Мы все прислушались. Дин вслушивался в звуки ночи.
— Да! — с трепетом в голосе прошептал он. — Но поймите… больше незачем говорить… и не о чем.
— А почему ты так рано приехал, Дин?
— Ах, — сказал он, взглянув на меня так, словно видел впервые, — так рано, да. Мы… мы узнаем… то есть я не знаю. Я приехал по бесплатному билету… в служебном вагоне… старые спальные вагоны с жесткими лавками Техас… всю дорогу играл на флейте и деревянной окарине.
Он достал свою новую деревянную флейту. Подпрыгивая и одновременно дрыгая босыми ногами, он извлек из нее несколько писклявых пот.
— Видите? — сказал он. — Ну конечно же, Сал, я могу говорить ничуть не хуже, чем раньше, и мне надо многое тебе сказать, я всю дорогу читал и читал этого бесподобного Пруста и даже своим скудным умишком расчухал великое множество вещей, у меня просто не хватит времени о них тебе рассказать, а ведь мы до сих пор не поговорили о Мексике, о том, как мы там, в лихорадке, расстались… но незачем говорить. Теперь уже незачем, да?
— Ладно, не будем.
И Дин пустился в подробнейший рассказ о том, что делал по дороге в Лос-Анджелес, как навестил какую-то семью, пообедал, поговорил с отцом, сыновьями и сестрами — как они выглядели, что ели, какая у них в доме мебель, какие мысли, какие интересы и даже что творится у них в душе. На это обстоятельное исследование у него ушло три часа, а закончив, он сказал:
— Ах, но знаешь, что я на самом деле хотел тебе сказать… много позже… Арканзас… ехал в поезде… играл на флейте… играл с ребятами в карты, моей неприличной колодой… выиграл деньги, сыграл соло на окарине… для моряков. Долгий-долгий, тяжкий путь, пять дней и пять ночей, только чтобы повидать тебя, Сал.
— А что Камилла?
— Разрешила, конечно… ждет меня. У нас с Камиллой все путем на веки вечные…
— А Инес?
— Я… я… хочу, чтобы она уехала со мной в Фриско и поселилась на другом конце города… как ты думаешь? Не знаю, зачем я приехал.

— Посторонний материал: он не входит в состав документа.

Lemma last_weekly_eq day hour now : 0 <= day < 7 -> 0 <= hour < 24 ->
  lastFixedWeeklyReset day hour tz now = period_start (7 * Day) (weekly_anchor day hour) now /\
  nextFixedWeeklyReset day hour tz now = period_start (7 * Day) (weekly_anchor day hour) now + 7 * Day.
Proof.
  intros Hd Hh. unfold lastFixedWeeklyReset, nextFixedWeeklyReset, Before.
  rewrite weekday_of_reset, !add_days_eq, today_reset_eq by done.
  set (n := day_of (now + off)). set (wd := (n + 1) mod 7).
  assert (Hwd : 0 <= wd < 7) by (apply Z.mod_pos_bound; lia).
  rewrite !Z.rem_mod_nonneg by lia.
  pose proof (day_of_bounds (now + off)) as Hb. fold n in Hb.
  pose proof (Z.div_mod (n + 1) 7 ltac:(lia)) as Hn. fold wd in Hn. set (q := (n + 1) / 7) in *.
  (* the weekday is the reset's, or after it, or before it *)
  assert (Hp : forall k, k * (7 * Day) + weekly_anchor day hour <= now < (k + 1) * (7 * Day) + weekly_anchor day hour ->
    period_start (7 * Day) (weekly_anchor day hour) now = k * (7 * Day) + weekly_anchor day hour).
  { intros k Hk. apply period_start_unique; [done|]. lia. }
  unfold weekly_anchor, daily_anchor, Hour, Day in *.
  assert (Hcase : wd = day \/ day < wd \/ wd < day) by lia. destruct Hcase as [Hc|[Hc|Hc]].
  - replace (wd - day + 7) with (0 + 1 * 7) by lia. replace (day - wd + 7) with (0 + 1 * 7) by lia.
    rewrite Z.mod_add by lia. change (0 mod 7) with 0. rewrite Z.eqb_refl. cbn [andb].
    destruct (Z.ltb_spec now (n * 86400000000000 + (hour * 3600000000000 - off))); cbn [negb].
    + rewrite (Hp (q - 1)) by lia. lia.
    + rewrite (Hp q) by lia. lia.
  - replace (wd - day + 7) with ((wd - day) + 1 * 7) by lia. rewrite Z.mod_add by lia.
    rewrite (Z.mod_small (wd - day)), (Z.mod_small (day - wd + 7)) by lia.
    rewrite !(proj2 (Z.eqb_neq _ _)) by lia. cbn [andb]. rewrite (Hp q) by lia. lia.
  - replace (day - wd + 7) with ((day - wd) + 1 * 7) by lia. rewrite Z.mod_add by lia.
    rewrite (Z.mod_small (day - wd)), (Z.mod_small (wd - day + 7)) by lia.
    rewrite !(proj2 (Z.eqb_neq _ _)) by lia. cbn [andb]. rewrite (Hp (q - 1)) by lia. lia.
Qed.

End Zone.

(** ** The statements of a charge and the readers *)

Section Agreement.
Context `{BillingParams} (tz : string) (off : Z).
Context (Hat : forall t, at_zone tz t = t + off) (Hfrom : forall t, from_zone tz t = t - off).
Context (Hoff : off mod Second = 0).

Lemma to_seconds_id t : t mod Second = 0 -> to_seconds t = t.
Proof. intros Ht. unfold to_seconds. pose proof (Z.div_mod t Second ltac:(done)). lia. Qed.

Lemma period_start_seconds len_s anchor_s t : 0 < len_s ->
  (period_start (len_s * Second) (anchor_s * Second - off) t) mod Second = 0.
Proof.
  intros Hl. unfold period_start.
  replace ((t - (anchor_s * Second - off)) / (len_s * Second) * (len_s * Second) + (anchor_s * Second - off))
    with (- off + ((t - (anchor_s * Second - off)) / (len_s * Second) * len_s + anchor_s) * Second) by lia.
  rewrite Z.mod_add by done. apply Z.mod_opp_l_z; done.
Qed.

Lemma daily_seconds hour t : (period_start Day (daily_anchor off hour) t) mod Second = 0.
Proof.
  replace Day with (86400 * Second) by done. unfold daily_anchor, Hour.
  replace (hour * 3600000000000 - off) with (hour * 3600 * Second - off) by (unfold Second; lia).
  by apply period_start_seconds.
Qed.

Lemma weekly_seconds day hour t : (period_start (7 * Day) (weekly_anchor off day hour) t) mod Second = 0.
Proof.
  replace (7 * Day) with (604800 * Second) by done. unfold weekly_anchor, Hour, Day.
  replace ((day - 1) * 86400000000000 + hour * 3600000000000 - off)
    with (((day - 1) * 86400 + hour * 3600) * Second - off) by (unfold Second; lia).
  by apply period_start_seconds.
Qed.

Lemma fixed_sql w : String.eqb (default "rolling" (w_reset_mode w)) "fixed" = is_fixed w.
Proof. unfold is_fixed. by destruct (w_reset_mode w). Qed.

Lemma reset_point_eq now w : from_zone tz (reset_point tz now w) = today_reset (GetQuotaResetHour w) tz now.
Proof.
  rewrite (today_reset_eq tz off), Hfrom by done. unfold reset_point, trunc_day, daily_anchor, GetQuotaResetHour.
  rewrite Hat. unfold day_of. change (24 * Hour) with Day. lia.
Qed.

Lemma reset_point_add now w n : from_zone tz (reset_point tz now w + n * Day) =
  today_reset (GetQuotaResetHour w) tz now + n * Day.
Proof. rewrite <- reset_point_eq, !Hfrom. lia. Qed.

Lemma sql_daily now w : 0 <= GetQuotaResetHour w < 24 -> nextDailyResetAtExpr tz now w =
  if is_fixed w then Some (nextFixedDailyReset (GetQuotaResetHour w) tz now) else None.
Proof.
  intros Hh. unfold nextDailyResetAtExpr. rewrite fixed_sql. destruct (is_fixed w); [|done].
  change (24 * Hour) with (1 * Day). rewrite reset_point_add, reset_point_eq. f_equal.
  assert (Heq : (if today_reset (GetQuotaResetHour w) tz now <=? now
                 then today_reset (GetQuotaResetHour w) tz now + 1 * Day
                 else today_reset (GetQuotaResetHour w) tz now) =
                nextFixedDailyReset (GetQuotaResetHour w) tz now).
  { unfold nextFixedDailyReset, Before. rewrite (add_days_eq tz off) by done.
    rewrite Z.ltb_antisym, negb_involutive. done. }
  transitivity (to_seconds (nextFixedDailyReset (GetQuotaResetHour w) tz now)); [by f_equal|].
  apply to_seconds_id. rewrite (next_daily_eq tz off) by done.
  replace Day with (86400 * Second) at 2 by done. rewrite Z.mod_add by done. apply daily_seconds.
Qed.

Lemma sql_weekly now w : 0 <= GetQuotaResetHour w < 24 -> 0 <= GetQuotaWeeklyResetDay w < 7 ->
  nextWeeklyResetAtExpr tz now w =
  if is_fixed w
  then Some (nextFixedWeeklyReset (GetQuotaWeeklyResetDay w) (GetQuotaResetHour w) tz now) else None.
Proof.
  intros Hh Hd. unfold nextWeeklyResetAtExpr. rewrite fixed_sql. destruct (is_fixed w); [|done].
  change (168 * Hour) with (7 * Day). change (24 * Hour) with Day.
  rewrite !reset_point_add, reset_point_eq. f_equal.
  assert (Heq : (if (days_forward tz now w =? 0) && (today_reset (GetQuotaResetHour w) tz now <=? now)
                 then today_reset (GetQuotaResetHour w) tz now + 7 * Day
                 else today_reset (GetQuotaResetHour w) tz now + days_forward tz now w * Day) =
                nextFixedWeeklyReset (GetQuotaWeeklyResetDay w) (GetQuotaResetHour w) tz now).
  { unfold nextFixedWeeklyReset, Before. rewrite (add_days_eq tz off) by done.
    rewrite (weekday_of_reset tz off) by done. unfold days_forward, GetQuotaWeeklyResetDay, Weekday.
    rewrite Hat, Z.ltb_antisym, negb_involutive.
    destruct (_ && _); lia. }
  transitivity (to_seconds (nextFixedWeeklyReset (GetQuotaWeeklyResetDay w) (GetQuotaResetHour w) tz now));
    [by f_equal|].
  apply to_seconds_id. destruct (last_weekly_eq tz off Hat Hfrom _ _ now Hd Hh) as [_ ->].
  replace (7 * Day) with (604800 * Second) at 2 by done. rewrite Z.mod_add by done. apply weekly_seconds.
Qed.

(** A window with fixed resets whose start lies in the period that ends at its reset. *)
Definition in_step (length anchor : Z) (w : extra_window) : Prop :=
  is_fixed w = true -> exists k s, w_reset_at w = Some (k * length + anchor) /\ w_start w = Some s /\
    0 < s /\ k * length + anchor - length <= s < k * length + anchor.

Lemma epoch_pos : 0 < epoch.
Proof. by vm_compute. Qed.

(** Readers of a rolling window. *)
Lemma rolling_agrees dur w now : 0 < dur < two63 -> epoch + dur <= now -> is_fixed w = false ->
  isPeriodExpired (window_start w) dur now = expiredExpr now dur w.
Proof.
  intros Hdur Hnow Hf. pose proof epoch_pos. unfold expiredExpr, isPeriodExpired, window_start.
  rewrite fixed_sql, Hf. destruct (w_start w) as [s|]; cbn [default from_option id].
  - unfold IsZero. destruct (Z.eqb_spec s 0) as [->|Hs]; [symmetry; apply Z.leb_le; lia|].
    unfold Sub, two63 in *. destruct (Z.leb_spec (s + dur) now); [apply Z.leb_le|apply Z.leb_gt]; lia.
  - symmetry. apply Z.leb_le. lia.
Qed.

Lemma fixed_agrees length anchor w now : 0 < length -> in_step length anchor w -> is_fixed w = true ->
  (if IsZero (window_start w) then true
   else Before (window_start w) (period_start length anchor now)) =
  (default epoch (w_reset_at w) <=? now).
Proof.
  intros Hl Hin Hf. destruct (Hin Hf) as (k & s & Hr & Hs & Hpos & Hb). unfold window_start, IsZero.
  rewrite Hr, Hs. cbn [default from_option id]. rewrite (proj2 (Z.eqb_neq s 0)) by lia. unfold Before.
  by apply period_passed.
Qed.

Lemma daily_agrees w now : 0 <= GetQuotaResetHour w < 24 ->
  in_step Day (daily_anchor off (GetQuotaResetHour w)) w -> epoch + 7 * Day <= now ->
  IsDailyQuotaPeriodExpired tz w now = expiredExpr now (24 * Hour) w.
Proof.
  intros Hh Hin Hnow. unfold IsDailyQuotaPeriodExpired, GetQuotaResetMode. fold (is_fixed w).
  destruct (is_fixed w) eqn:Hf; cbn [String.eqb].
  - cbn. unfold isFixedDailyPeriodExpired. rewrite (last_daily_eq tz off) by done.
    rewrite (fixed_agrees Day _ w now) by done. unfold expiredExpr. by rewrite fixed_sql, Hf.
  - cbn. apply rolling_agrees; [done| |done]. unfold Hour, Day in *. lia.
Qed.

Lemma weekly_agrees w now : 0 <= GetQuotaResetHour w < 24 -> 0 <= GetQuotaWeeklyResetDay w < 7 ->
  in_step (7 * Day) (weekly_anchor off (GetQuotaWeeklyResetDay w) (GetQuotaResetHour w)) w ->
  epoch + 7 * Day <= now -> IsWeeklyQuotaPeriodExpired tz w now = expiredExpr now (168 * Hour) w.
Proof.
  intros Hh Hd Hin Hnow. unfold IsWeeklyQuotaPeriodExpired, GetQuotaResetMode. fold (is_fixed w).
  destruct (is_fixed w) eqn:Hf; cbn [String.eqb].
  - cbn. unfold isFixedWeeklyPeriodExpired. rewrite (proj1 (last_weekly_eq tz off Hat Hfrom _ _ now Hd Hh)).
    rewrite (fixed_agrees (7 * Day) _ w now) by done. unfold expiredExpr. by rewrite fixed_sql, Hf.
  - cbn. change (7 * 24 * Hour) with (168 * Hour). apply rolling_agrees; [done| |done].
    unfold Hour, Day in *. lia.
Qed.

End Agreement.

(** ** Saves and charges keep a window in step *)

Section Keeping.
Context `{BillingParams} (off : Z) (Hoff : off mod Second = 0).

Позже, неожиданно придя в крайнее изумление, он сказал:
— Ну да, конечно, я хотел повидать тебя и твою милую девушку… рад за тебя… и все так же тебя люблю.
Он пробыл в Нью-Йорке три дня, поспешно собираясь в обратный путь на поезде по своим бесплатным билетам, снова пять дней и пять ночей трястись через весь материк в пыльных, обшарпанных вагонах с жесткими лавками, а у нас, конечно, не было денег на грузовик, и мы не могли с ним поехать. С Инес он провел одну ночь. Пытаясь объясниться и обливаясь потом, он затеял драку, и она вышвырнула его вон. На мой адрес пришло для него письмо. Я прочитал его. Оно было от Камиллы. «Мое сердце разрывалось на части, когда я смотрела, как ты идешь со своей сумкой через пути. Я все время молюсь, чтобы ты вернулся невредимый… Я правда хочу, чтобы Сал и его подружка приехали и поселились на нашей улице… Я знаю, ты все сделаешь как надо, но все равно волнуюсь — теперь, когда мы все решили… Дин, любимый, подошла к концу первая половина столетия. Мы все любим тебя и целуем и просим вторую половину провести вместе с нами. Мы все ждем тебя. Камилла, Эми и малышка Джоани». Вот и наладилась у Дина семейная жизнь с самой верной, самой многострадальной и самой проницательной из его жен — Камиллой, и я возблагодарил за него Бога.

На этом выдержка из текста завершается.